Filipe se golpeó las sienes con el dedo.
– Casanova, piensa un poco. Nuestro grupo se llamaba «Los Cuatro Caballeros del Apocalipsis». Los mensajes mostraban el triple seis. ¿No llegas a ver la relación entre las dos cosas?
Tomás asintió.
– El Apocalipsis de Juan -observó.
– Exacto -confirmó su amigo-. Son dos referencias simbólicas extraídas del último texto de la Biblia. Al dejar esos mensajes al lado de las víctimas, los asesinos estaban implícitamente relacionando las muertes de Howard y de Blanco con las actividades del grupo, dejando claro que estaban al tanto de todo.
– Tienes razón -reconoció Tomás, balanceando afirmativamente la cabeza-. Eso tiene sentido.
– Y esa relación queda reforzada por el verdadero sentido del triple seis.
– Ahora ya no entiendo. ¿Qué quieres decir con eso?
– Escucha, Casanova.
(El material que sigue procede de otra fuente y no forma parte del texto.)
(** * bufbuild: the launcher's install pipeline (src/util.js, src/buf.js)

    A shallow embedding of the release namer, the install cache, the HTTP
    fetcher, the PATH prober and the install orchestrator, followed by the
    properties stated about them.

    Conventions of the embedding.
    - JavaScript strings are modelled as [string] (sequences of 8-bit
      characters) and read as ASCII text; [toUpperCase] is modelled on the
      ASCII range, and what is proved of it is stated for ASCII characters.
    - [undefined] is [None]; a JavaScript exception is a [JsError].
    - The host ([os], [process], [__dirname]) is a record [Host]; the path
      flavour is the POSIX one ([path.sep] is [/], [path.delimiter] is [:]).
    - The file system is a finite map from canonical paths to inodes, without
      symbolic links and without permission checks.
    - The network is an oracle from the request number and the URL to a
      reply.  Response bodies are delivered whole.
    - A function that returns a promise has type [Result (M A)]: the call
      itself can throw, or it gives the computation the promise stands for.
      An exception thrown inside an event callback (the response callback of
      [client.get]) reaches no promise and no [catch]: it is [Uncaught]. *)

From Stdlib Require Import Ascii NArith DecimalString.
From Stdlib.Strings Require Byte.
From stdpp Require Import gmap strings list fin_maps.

(** ** JavaScript strings *)

Module Js.

(** [s.startsWith(p)] *)
Definition startsWith (s p : string) : bool := String.prefix p s.

(** [s.slice(n)] for [0 <= n] *)
Fixpoint slice (n : nat) (s : string) : string :=
  match n, s with
  | 0, _ => s
  | S _, EmptyString => EmptyString
  | S n', String _ s' => slice n' s'
  end.

(** [s.endsWith(p)]: the last [p.length] characters of [s] are [p]. *)
Definition endsWith (s p : string) : bool :=
  (String.length p <=? String.length s) &&
  bool_decide (slice (String.length s - String.length p) s = p).

(** The characters of the ASCII range.  The strings of the launcher
    (platform and architecture names, versions, paths, URLs) are read as
    sequences of such characters; where an operation of JavaScript depends
    on the character set beyond it, the properties below say so in a
    hypothesis. *)
Definition isAsciiChar (c : ascii) : bool := nat_of_ascii c <? 128.

(** The first character of [s] is there and is an ASCII character. *)
Definition startsAscii (s : string) : bool :=
  match s with
  | String c _ => isAsciiChar c
  | EmptyString => false
  end.

(** [c.toUpperCase()] for a character [c] of the ASCII range: the letters
    [a] to [z] are mapped, every other character of the range is left as it
    is.  Outside the range JavaScript follows the Unicode case mapping
    (which can also yield another number of characters); that mapping is not
    modelled, and what is proved of an upper-cased character is proved for
    ASCII characters. *)
Definition toUpperCaseChar (c : ascii) : ascii :=
  let n := nat_of_ascii c in
  if (97 <=? n) && (n <=? 122) then ascii_of_nat (n - 32) else c.

(** [String(n)] for a non-negative integer *)
Definition ofNumber (n : N) : string := NilZero.string_of_uint (N.to_uint n).

Definition dquote : string := String "034"%char EmptyString.
Definition newline : string := String "010"%char EmptyString.

(** [s.split(sep)] for a non-empty separator: the pieces between the
    occurrences of [sep] found from left to right.  [skip] counts the
    characters of a separator just matched that are still to be dropped,
    [cur] is the piece being read, reversed. *)
Fixpoint splitFrom (sep : string) (skip : nat) (cur : string) (s : string)
  : list string :=
  match s with
  | EmptyString => [String.rev cur]
  | String c s' =>
      match skip with
      | S k => splitFrom sep k cur s'
      | 0 =>
          if String.prefix sep s
          then String.rev cur :: splitFrom sep (String.length sep - 1) EmptyString s'
          else splitFrom sep 0 (String c cur) s'
      end
  end.

Definition split (sep s : string) : list string := splitFrom sep 0 EmptyString s.

(** [parts.join(sep)] *)
Fixpoint join (sep : string) (parts : list string) : string :=
  match parts with
  | [] => EmptyString
  | [p] => p
  | p :: rest => p +:+ sep +:+ join sep rest
  end.

(** [a.pop()] on a non-empty array: its last element. *)
Definition pop (a : list string) : string := List.last a EmptyString.

End Js.

(** ** Exceptions *)

Inductive JsError :=
| Error (message : string)
| TypeError (message : string)
| AssertionError (expression : string)
| SystemError (code syscall path : string)
| DescriptorError (code syscall : string).   (* a system error on an open file: no path *)

(** The text an error takes inside a template literal.  For assertion and
    system errors Node composes a longer text; the model keeps the parts that
    identify the failure. *)
Definition errorToString (e : JsError) : string :=
  match e with
  | Error m => "Error: " +:+ m
  | TypeError m => "TypeError: " +:+ m
  | AssertionError x => "AssertionError [ERR_ASSERTION]: " +:+ x
  | SystemError code syscall path =>
      "Error: " +:+ code +:+ ", " +:+ syscall +:+ " '" +:+ path +:+ "'"
  | DescriptorError code syscall =>
      "Error: " +:+ code +:+ ", " +:+ syscall
  end.

Inductive Result (A : Type) :=
| Ok (a : A)
| Thrown (e : JsError).
Arguments Ok {A} a.
Arguments Thrown {A} e.

(** ** Release namer (src/util.js, makeReleaseName) *)

Record ReleaseParameters := {
  platform : string;
  arch : string;
  version : string
}.

Definition makeReleaseName (params : ReleaseParameters) : Result string :=
  let platform0 := platform params in
  let '(platform1, ext) :=
    if Js.startsWith platform0 "win" then ("windows", ".exe") else (platform0, "") in
  match platform1 with
  | EmptyString =>
      (* platform[0] is undefined *)
      Thrown (TypeError "Cannot read properties of undefined (reading 'toUpperCase')")
  | String c rest =>
      let platform2 := String (Js.toUpperCaseChar c) (Js.slice 1 platform1) in
      let arch1 := if bool_decide (arch params = "x64") then "x86_64" else arch params in
      Ok (version params +:+ "/buf-" +:+ platform2 +:+ "-" +:+ arch1 +:+ ext)
  end.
Tú, que eres un experto en lenguas antiguas, dime: ¿qué es el triple seis?
– Es el número de la Bestia.
– Ese es el sentido simbólico, tal como se menciona en el Apocalipsis. Pero lo que yo quiero saber es otra cosa. Si cogemos ese número y lo desciframos, ¿qué da el triple seis?
– Usando la guematría, el 666 se transpone al Nero Kaisar, o César Nerón.
– ¿Y quién era Nerón?
Tomás se quedó cohibido con la pregunta, tan obvia le parecía la respuesta.